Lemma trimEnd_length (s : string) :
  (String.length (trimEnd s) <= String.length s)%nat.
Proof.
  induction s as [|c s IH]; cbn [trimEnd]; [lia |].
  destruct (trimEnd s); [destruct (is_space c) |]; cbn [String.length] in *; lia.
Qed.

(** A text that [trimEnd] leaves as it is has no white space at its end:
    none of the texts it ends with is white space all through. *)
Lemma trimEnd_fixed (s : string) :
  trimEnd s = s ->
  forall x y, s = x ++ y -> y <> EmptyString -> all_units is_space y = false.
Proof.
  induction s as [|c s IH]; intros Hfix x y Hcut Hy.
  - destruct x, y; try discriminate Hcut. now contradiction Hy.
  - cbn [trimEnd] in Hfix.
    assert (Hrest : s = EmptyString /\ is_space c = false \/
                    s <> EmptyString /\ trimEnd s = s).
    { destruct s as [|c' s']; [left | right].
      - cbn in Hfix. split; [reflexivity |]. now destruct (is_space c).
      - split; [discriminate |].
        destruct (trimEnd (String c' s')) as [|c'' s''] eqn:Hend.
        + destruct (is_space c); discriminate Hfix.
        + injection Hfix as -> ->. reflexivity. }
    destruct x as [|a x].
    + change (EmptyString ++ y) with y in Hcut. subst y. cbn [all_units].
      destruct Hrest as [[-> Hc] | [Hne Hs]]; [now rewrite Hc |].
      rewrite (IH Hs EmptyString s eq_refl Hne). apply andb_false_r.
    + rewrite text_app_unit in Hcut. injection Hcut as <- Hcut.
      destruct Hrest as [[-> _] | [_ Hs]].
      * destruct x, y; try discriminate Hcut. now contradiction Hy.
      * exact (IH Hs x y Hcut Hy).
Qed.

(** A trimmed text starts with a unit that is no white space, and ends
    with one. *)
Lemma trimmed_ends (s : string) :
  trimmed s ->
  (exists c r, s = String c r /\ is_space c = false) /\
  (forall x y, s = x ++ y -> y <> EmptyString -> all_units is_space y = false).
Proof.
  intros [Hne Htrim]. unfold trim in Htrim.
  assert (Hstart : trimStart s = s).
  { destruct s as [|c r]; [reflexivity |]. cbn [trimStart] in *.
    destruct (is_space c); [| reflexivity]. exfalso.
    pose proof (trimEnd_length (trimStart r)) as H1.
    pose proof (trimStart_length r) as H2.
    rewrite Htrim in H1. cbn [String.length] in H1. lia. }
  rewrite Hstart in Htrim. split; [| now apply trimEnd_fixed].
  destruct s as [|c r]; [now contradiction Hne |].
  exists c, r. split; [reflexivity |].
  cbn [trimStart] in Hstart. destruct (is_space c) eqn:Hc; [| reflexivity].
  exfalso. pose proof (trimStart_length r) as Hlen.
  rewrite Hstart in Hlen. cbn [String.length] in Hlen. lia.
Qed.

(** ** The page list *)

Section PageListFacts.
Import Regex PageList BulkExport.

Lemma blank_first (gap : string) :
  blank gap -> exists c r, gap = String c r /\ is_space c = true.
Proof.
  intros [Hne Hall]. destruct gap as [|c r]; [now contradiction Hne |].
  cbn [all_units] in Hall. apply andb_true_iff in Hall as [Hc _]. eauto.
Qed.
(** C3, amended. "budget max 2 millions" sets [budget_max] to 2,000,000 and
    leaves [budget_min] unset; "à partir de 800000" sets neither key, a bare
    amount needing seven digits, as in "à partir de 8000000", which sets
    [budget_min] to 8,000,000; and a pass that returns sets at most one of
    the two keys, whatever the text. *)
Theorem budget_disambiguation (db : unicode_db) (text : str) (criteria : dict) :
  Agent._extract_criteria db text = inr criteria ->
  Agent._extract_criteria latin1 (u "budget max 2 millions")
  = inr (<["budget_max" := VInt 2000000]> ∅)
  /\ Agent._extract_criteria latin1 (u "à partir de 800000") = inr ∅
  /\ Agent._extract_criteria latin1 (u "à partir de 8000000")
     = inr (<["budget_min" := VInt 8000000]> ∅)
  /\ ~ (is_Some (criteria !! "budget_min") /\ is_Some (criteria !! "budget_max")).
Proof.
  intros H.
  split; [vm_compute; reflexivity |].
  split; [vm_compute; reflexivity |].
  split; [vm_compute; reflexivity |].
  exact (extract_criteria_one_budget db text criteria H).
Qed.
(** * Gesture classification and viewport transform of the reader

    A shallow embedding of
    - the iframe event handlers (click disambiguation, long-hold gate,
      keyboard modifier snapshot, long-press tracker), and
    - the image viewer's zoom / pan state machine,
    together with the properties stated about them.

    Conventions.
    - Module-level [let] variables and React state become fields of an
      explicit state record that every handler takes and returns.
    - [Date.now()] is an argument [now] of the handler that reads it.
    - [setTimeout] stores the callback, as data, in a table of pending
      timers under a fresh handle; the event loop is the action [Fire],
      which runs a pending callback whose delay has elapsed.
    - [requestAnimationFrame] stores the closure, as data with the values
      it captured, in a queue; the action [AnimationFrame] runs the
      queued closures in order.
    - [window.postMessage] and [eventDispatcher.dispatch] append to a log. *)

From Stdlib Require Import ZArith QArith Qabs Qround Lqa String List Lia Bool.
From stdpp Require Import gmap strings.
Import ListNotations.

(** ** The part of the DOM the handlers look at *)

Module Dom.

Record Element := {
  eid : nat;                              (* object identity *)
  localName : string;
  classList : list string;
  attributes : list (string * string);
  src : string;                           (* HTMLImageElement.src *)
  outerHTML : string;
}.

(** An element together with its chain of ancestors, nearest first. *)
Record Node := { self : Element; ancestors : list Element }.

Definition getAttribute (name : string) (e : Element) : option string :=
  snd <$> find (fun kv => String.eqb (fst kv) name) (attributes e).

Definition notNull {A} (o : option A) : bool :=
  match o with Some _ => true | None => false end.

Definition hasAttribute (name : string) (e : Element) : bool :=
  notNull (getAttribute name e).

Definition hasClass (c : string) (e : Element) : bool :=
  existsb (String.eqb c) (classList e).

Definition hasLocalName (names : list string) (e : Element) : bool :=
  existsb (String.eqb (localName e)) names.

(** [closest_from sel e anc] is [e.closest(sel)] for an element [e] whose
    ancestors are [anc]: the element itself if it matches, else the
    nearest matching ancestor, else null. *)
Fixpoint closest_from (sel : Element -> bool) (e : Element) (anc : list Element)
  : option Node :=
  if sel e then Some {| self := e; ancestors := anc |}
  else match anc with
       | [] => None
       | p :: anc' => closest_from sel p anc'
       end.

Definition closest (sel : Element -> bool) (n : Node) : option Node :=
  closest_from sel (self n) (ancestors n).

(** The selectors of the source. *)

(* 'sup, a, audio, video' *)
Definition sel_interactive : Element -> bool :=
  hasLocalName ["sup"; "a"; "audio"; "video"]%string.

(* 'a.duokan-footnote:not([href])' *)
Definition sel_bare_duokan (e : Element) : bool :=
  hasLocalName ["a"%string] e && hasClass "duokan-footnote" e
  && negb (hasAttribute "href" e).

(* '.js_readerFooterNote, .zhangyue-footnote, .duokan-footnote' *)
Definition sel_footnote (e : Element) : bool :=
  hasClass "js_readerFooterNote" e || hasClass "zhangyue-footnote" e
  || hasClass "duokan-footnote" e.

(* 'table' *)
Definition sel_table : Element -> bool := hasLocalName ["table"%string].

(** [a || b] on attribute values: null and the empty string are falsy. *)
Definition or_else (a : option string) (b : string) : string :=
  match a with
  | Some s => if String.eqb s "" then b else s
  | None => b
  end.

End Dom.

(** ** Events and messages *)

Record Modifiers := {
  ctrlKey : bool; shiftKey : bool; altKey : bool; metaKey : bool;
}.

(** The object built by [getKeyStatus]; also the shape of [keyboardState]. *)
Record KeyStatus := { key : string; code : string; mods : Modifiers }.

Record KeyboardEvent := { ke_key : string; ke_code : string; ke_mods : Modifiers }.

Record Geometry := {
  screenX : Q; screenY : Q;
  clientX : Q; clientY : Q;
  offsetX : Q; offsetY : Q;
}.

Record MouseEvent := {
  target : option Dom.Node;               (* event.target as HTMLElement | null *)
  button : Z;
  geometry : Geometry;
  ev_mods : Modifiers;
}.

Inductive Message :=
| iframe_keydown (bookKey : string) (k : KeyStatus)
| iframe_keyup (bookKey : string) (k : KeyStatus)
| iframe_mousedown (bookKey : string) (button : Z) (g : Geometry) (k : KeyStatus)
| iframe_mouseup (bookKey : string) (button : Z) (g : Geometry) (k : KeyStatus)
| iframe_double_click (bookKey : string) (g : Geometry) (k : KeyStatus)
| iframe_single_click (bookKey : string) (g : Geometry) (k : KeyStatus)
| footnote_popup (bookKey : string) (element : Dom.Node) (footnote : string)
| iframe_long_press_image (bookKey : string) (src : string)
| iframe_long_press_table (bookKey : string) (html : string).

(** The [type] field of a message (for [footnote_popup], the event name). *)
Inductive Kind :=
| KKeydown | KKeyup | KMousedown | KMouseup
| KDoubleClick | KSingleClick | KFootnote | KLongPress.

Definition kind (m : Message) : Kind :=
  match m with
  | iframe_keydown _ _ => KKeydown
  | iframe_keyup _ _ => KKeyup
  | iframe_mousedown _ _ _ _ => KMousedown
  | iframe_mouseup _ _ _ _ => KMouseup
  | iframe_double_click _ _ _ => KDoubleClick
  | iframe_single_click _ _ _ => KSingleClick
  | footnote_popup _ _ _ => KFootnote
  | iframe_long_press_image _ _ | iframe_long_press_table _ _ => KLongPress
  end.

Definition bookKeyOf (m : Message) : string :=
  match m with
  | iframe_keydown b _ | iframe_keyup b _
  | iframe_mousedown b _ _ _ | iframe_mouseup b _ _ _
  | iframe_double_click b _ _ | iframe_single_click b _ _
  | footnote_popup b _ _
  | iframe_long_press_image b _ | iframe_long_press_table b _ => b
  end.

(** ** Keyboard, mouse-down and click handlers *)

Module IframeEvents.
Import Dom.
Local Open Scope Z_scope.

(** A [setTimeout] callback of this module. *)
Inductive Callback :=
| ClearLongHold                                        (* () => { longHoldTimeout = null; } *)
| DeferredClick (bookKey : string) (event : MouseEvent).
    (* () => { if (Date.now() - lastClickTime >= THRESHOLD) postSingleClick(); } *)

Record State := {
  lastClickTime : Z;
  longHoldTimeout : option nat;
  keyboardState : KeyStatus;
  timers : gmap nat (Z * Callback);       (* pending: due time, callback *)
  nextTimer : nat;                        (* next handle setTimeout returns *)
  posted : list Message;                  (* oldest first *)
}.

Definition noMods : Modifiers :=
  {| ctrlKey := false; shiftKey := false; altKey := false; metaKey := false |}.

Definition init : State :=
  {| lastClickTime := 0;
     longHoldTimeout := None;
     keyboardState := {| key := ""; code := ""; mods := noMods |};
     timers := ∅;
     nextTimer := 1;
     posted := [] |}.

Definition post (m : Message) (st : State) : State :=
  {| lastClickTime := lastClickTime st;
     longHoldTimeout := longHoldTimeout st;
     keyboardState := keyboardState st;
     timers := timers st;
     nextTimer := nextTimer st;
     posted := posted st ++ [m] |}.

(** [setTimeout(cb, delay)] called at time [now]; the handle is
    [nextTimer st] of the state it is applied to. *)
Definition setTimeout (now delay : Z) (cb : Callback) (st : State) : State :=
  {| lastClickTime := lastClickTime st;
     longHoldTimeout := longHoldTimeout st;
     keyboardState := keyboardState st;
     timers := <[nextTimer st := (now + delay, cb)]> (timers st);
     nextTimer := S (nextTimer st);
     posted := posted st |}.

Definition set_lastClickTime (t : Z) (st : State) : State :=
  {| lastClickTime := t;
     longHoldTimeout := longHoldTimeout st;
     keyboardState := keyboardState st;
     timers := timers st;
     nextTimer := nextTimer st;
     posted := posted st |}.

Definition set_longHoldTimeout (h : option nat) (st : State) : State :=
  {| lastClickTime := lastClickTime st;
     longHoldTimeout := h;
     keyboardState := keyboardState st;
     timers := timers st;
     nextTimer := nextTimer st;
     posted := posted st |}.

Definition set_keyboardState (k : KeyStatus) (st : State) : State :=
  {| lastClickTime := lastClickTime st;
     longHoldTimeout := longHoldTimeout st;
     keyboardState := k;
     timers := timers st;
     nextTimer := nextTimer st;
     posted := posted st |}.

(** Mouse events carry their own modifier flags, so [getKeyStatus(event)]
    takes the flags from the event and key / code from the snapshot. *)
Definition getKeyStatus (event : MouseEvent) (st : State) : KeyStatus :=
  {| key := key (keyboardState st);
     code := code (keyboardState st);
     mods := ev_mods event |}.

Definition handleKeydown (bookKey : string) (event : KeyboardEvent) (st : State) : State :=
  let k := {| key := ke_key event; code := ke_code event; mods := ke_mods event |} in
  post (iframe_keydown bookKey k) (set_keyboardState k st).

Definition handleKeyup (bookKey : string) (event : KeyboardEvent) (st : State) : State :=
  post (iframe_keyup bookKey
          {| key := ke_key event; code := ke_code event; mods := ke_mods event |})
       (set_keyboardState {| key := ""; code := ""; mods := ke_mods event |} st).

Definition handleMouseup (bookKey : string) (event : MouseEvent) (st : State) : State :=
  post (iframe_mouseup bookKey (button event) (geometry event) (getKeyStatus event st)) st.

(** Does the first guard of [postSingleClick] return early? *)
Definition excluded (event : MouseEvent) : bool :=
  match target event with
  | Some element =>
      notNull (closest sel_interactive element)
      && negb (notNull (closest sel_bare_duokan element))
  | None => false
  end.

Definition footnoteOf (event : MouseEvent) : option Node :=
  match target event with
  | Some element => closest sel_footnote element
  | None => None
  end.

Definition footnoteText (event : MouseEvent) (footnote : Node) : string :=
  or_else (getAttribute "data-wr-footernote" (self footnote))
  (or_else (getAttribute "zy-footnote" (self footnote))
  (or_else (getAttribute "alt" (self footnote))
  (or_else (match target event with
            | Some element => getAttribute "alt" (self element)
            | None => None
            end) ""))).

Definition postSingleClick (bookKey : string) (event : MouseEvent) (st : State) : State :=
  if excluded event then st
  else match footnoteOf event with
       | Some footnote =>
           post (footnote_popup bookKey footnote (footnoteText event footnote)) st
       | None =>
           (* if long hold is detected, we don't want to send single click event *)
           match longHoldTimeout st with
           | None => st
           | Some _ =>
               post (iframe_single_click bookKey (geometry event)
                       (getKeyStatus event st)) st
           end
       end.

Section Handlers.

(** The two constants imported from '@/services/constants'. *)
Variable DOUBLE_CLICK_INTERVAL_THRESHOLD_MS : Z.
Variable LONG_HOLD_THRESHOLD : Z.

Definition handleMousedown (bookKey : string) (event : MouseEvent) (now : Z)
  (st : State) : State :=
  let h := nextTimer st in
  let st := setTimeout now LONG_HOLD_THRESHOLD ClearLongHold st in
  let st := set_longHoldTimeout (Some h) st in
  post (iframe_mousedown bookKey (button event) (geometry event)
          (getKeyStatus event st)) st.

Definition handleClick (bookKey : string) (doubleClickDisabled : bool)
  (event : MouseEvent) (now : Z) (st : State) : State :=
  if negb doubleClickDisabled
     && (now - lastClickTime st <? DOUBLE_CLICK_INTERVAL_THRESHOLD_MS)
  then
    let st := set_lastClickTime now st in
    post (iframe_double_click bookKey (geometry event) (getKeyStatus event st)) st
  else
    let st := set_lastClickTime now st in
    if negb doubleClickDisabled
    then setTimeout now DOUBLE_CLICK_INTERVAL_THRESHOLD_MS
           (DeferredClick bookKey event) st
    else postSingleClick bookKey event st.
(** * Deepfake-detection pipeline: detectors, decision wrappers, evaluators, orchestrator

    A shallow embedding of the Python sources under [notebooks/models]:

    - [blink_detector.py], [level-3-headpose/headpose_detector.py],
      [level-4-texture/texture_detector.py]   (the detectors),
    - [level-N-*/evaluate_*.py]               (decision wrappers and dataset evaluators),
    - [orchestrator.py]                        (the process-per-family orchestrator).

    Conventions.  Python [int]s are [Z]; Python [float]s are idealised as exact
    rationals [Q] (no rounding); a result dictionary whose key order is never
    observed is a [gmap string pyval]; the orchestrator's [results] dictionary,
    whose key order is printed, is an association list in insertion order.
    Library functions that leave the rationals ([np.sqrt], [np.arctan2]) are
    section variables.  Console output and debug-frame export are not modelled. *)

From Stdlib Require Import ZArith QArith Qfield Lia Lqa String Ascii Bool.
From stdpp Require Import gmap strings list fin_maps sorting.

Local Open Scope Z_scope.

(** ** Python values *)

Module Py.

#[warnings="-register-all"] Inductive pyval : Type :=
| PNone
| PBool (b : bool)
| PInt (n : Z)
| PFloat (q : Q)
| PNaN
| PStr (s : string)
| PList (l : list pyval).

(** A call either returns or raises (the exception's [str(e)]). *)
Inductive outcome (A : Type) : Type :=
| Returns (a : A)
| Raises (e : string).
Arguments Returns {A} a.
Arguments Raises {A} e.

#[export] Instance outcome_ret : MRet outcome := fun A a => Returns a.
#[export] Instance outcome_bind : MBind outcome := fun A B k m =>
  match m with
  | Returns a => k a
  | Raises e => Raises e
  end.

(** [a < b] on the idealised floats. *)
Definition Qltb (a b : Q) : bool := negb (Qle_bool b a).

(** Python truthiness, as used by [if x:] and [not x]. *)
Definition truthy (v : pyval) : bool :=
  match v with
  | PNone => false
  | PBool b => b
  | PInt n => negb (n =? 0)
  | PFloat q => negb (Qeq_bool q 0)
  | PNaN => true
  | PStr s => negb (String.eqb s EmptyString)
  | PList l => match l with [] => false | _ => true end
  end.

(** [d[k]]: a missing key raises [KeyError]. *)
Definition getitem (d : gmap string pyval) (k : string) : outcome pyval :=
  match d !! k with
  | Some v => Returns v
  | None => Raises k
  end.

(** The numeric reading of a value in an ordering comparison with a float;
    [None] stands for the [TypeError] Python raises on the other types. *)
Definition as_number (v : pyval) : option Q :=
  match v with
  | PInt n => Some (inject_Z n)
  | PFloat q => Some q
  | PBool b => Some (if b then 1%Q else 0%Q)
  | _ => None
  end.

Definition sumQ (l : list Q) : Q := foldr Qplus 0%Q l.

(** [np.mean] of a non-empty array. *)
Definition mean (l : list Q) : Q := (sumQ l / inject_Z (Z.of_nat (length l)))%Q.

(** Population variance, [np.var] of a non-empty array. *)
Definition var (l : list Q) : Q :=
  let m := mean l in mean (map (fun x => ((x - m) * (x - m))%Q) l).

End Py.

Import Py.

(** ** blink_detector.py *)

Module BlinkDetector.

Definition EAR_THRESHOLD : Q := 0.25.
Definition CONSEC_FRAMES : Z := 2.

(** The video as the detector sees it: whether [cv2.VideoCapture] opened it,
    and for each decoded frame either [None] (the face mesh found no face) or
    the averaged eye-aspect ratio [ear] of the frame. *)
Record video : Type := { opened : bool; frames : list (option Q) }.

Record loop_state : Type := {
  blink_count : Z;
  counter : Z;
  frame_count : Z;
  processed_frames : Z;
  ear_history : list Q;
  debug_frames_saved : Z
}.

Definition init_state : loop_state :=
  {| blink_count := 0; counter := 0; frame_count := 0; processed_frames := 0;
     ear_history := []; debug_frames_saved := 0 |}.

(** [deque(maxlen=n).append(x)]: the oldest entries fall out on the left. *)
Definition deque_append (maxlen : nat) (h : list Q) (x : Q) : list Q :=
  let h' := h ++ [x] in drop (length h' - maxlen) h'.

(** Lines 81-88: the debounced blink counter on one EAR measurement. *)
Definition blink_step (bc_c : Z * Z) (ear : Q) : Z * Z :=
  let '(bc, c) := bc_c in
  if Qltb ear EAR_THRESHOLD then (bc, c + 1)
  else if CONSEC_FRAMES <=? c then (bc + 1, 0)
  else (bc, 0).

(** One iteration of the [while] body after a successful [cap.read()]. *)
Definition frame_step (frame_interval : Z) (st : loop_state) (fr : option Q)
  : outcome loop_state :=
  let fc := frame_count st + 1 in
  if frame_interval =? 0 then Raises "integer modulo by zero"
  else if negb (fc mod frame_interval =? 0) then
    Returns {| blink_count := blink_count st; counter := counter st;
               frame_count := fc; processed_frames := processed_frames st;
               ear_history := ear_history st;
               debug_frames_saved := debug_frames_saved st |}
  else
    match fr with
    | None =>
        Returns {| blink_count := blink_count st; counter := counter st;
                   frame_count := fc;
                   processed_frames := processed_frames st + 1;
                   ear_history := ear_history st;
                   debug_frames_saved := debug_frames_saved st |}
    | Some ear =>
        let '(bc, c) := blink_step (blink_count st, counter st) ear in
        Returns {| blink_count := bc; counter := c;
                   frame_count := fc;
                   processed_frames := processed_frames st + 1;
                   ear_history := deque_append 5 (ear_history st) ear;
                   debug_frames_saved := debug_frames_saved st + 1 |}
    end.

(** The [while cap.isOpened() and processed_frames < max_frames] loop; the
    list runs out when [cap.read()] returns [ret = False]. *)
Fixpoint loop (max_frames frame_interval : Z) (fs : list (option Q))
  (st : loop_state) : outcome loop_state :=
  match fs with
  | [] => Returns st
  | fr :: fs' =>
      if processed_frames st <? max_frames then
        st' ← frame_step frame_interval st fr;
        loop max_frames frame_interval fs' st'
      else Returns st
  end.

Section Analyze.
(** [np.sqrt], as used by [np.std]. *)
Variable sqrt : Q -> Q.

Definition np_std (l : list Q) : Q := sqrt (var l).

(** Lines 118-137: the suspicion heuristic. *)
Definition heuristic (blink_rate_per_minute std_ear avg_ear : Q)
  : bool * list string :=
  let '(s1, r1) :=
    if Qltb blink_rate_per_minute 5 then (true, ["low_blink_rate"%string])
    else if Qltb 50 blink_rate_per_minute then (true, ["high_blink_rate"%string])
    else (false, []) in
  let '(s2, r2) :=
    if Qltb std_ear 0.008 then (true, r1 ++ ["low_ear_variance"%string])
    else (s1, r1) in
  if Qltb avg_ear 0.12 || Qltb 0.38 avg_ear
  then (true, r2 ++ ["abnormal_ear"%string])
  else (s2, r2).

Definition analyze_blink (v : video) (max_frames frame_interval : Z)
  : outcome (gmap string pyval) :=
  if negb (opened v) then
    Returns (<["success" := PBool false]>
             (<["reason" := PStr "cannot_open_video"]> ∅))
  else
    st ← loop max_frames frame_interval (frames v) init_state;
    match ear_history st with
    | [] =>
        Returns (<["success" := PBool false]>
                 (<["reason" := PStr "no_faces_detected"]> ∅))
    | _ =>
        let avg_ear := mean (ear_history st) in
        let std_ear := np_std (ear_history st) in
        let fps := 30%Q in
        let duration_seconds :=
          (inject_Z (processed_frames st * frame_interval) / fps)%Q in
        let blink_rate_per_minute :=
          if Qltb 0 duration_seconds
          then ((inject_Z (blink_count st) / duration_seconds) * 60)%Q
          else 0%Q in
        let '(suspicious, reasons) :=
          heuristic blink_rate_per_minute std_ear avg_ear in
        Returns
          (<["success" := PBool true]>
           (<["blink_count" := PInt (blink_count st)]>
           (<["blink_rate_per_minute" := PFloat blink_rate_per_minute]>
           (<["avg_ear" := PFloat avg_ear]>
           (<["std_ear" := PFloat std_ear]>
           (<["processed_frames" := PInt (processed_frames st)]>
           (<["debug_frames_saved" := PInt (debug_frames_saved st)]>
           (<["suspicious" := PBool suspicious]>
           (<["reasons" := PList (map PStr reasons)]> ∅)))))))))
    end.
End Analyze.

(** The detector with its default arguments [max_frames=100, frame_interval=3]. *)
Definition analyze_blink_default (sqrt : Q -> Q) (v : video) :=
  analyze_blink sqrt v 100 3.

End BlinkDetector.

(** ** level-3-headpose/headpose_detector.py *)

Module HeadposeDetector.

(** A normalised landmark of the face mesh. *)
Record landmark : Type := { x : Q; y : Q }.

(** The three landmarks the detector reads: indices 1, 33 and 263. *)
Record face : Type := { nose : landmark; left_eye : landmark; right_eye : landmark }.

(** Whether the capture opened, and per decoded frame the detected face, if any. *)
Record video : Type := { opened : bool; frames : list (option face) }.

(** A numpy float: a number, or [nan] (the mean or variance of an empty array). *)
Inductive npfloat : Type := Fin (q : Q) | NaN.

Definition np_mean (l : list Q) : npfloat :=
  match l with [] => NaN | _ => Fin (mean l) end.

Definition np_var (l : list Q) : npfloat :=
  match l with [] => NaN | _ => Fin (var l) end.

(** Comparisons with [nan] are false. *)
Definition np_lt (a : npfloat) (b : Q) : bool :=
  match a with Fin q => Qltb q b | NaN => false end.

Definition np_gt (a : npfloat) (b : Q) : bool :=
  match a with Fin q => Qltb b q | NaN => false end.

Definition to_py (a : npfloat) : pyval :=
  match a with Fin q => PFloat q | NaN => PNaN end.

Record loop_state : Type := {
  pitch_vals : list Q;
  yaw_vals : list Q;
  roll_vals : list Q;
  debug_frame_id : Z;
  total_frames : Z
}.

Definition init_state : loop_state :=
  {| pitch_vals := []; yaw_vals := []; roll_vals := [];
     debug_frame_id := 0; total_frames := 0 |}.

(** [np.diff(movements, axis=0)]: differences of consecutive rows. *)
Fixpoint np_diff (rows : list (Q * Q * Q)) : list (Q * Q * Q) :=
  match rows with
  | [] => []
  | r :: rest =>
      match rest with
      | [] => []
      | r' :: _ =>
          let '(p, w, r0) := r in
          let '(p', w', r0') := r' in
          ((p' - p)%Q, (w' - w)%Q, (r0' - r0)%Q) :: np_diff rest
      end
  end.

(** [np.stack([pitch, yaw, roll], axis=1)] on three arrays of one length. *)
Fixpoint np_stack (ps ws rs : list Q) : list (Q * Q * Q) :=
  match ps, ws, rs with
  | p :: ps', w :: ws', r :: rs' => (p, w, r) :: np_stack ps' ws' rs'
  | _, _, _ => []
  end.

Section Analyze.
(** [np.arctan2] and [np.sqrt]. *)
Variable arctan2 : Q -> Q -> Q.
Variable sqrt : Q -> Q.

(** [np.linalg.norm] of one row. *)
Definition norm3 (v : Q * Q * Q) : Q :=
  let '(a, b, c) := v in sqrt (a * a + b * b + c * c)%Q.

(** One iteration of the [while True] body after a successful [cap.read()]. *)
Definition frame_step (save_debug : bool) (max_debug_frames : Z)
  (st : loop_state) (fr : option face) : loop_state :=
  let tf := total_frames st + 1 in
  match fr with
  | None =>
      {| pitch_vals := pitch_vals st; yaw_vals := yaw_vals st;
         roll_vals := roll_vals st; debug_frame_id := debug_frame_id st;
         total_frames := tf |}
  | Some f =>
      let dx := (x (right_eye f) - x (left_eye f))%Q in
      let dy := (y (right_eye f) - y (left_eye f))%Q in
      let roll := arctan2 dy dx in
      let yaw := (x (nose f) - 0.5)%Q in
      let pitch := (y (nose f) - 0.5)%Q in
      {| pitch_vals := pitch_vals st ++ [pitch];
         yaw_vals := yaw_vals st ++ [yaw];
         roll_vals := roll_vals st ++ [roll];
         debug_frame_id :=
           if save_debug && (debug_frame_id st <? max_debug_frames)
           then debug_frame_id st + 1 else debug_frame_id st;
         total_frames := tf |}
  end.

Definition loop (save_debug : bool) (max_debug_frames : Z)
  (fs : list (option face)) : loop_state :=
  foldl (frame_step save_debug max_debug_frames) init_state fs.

_PROBLEM REQUIREMENTS_. Every line from the first through the one containing "s <> EmptyString" in the listing above must be given again exactly, with nothing else alongside.

_ANSWER TO THIS PROBLEM_.
Lemma trimEnd_length (s : string) :
  (String.length (trimEnd s) <= String.length s)%nat.
Proof.
  induction s as [|c s IH]; cbn [trimEnd]; [lia |].
  destruct (trimEnd s); [destruct (is_space c) |]; cbn [String.length] in *; lia.
Qed.

(** A text that [trimEnd] leaves as it is has no white space at its end:
    none of the texts it ends with is white space all through. *)
Lemma trimEnd_fixed (s : string) :
  trimEnd s = s ->
  forall x y, s = x ++ y -> y <> EmptyString -> all_units is_space y = false.
Proof.
  induction s as [|c s IH]; intros Hfix x y Hcut Hy.
  - destruct x, y; try discriminate Hcut. now contradiction Hy.
  - cbn [trimEnd] in Hfix.
    assert (Hrest : s = EmptyString /\ is_space c = false \/
                    s <> EmptyString /\ trimEnd s = s).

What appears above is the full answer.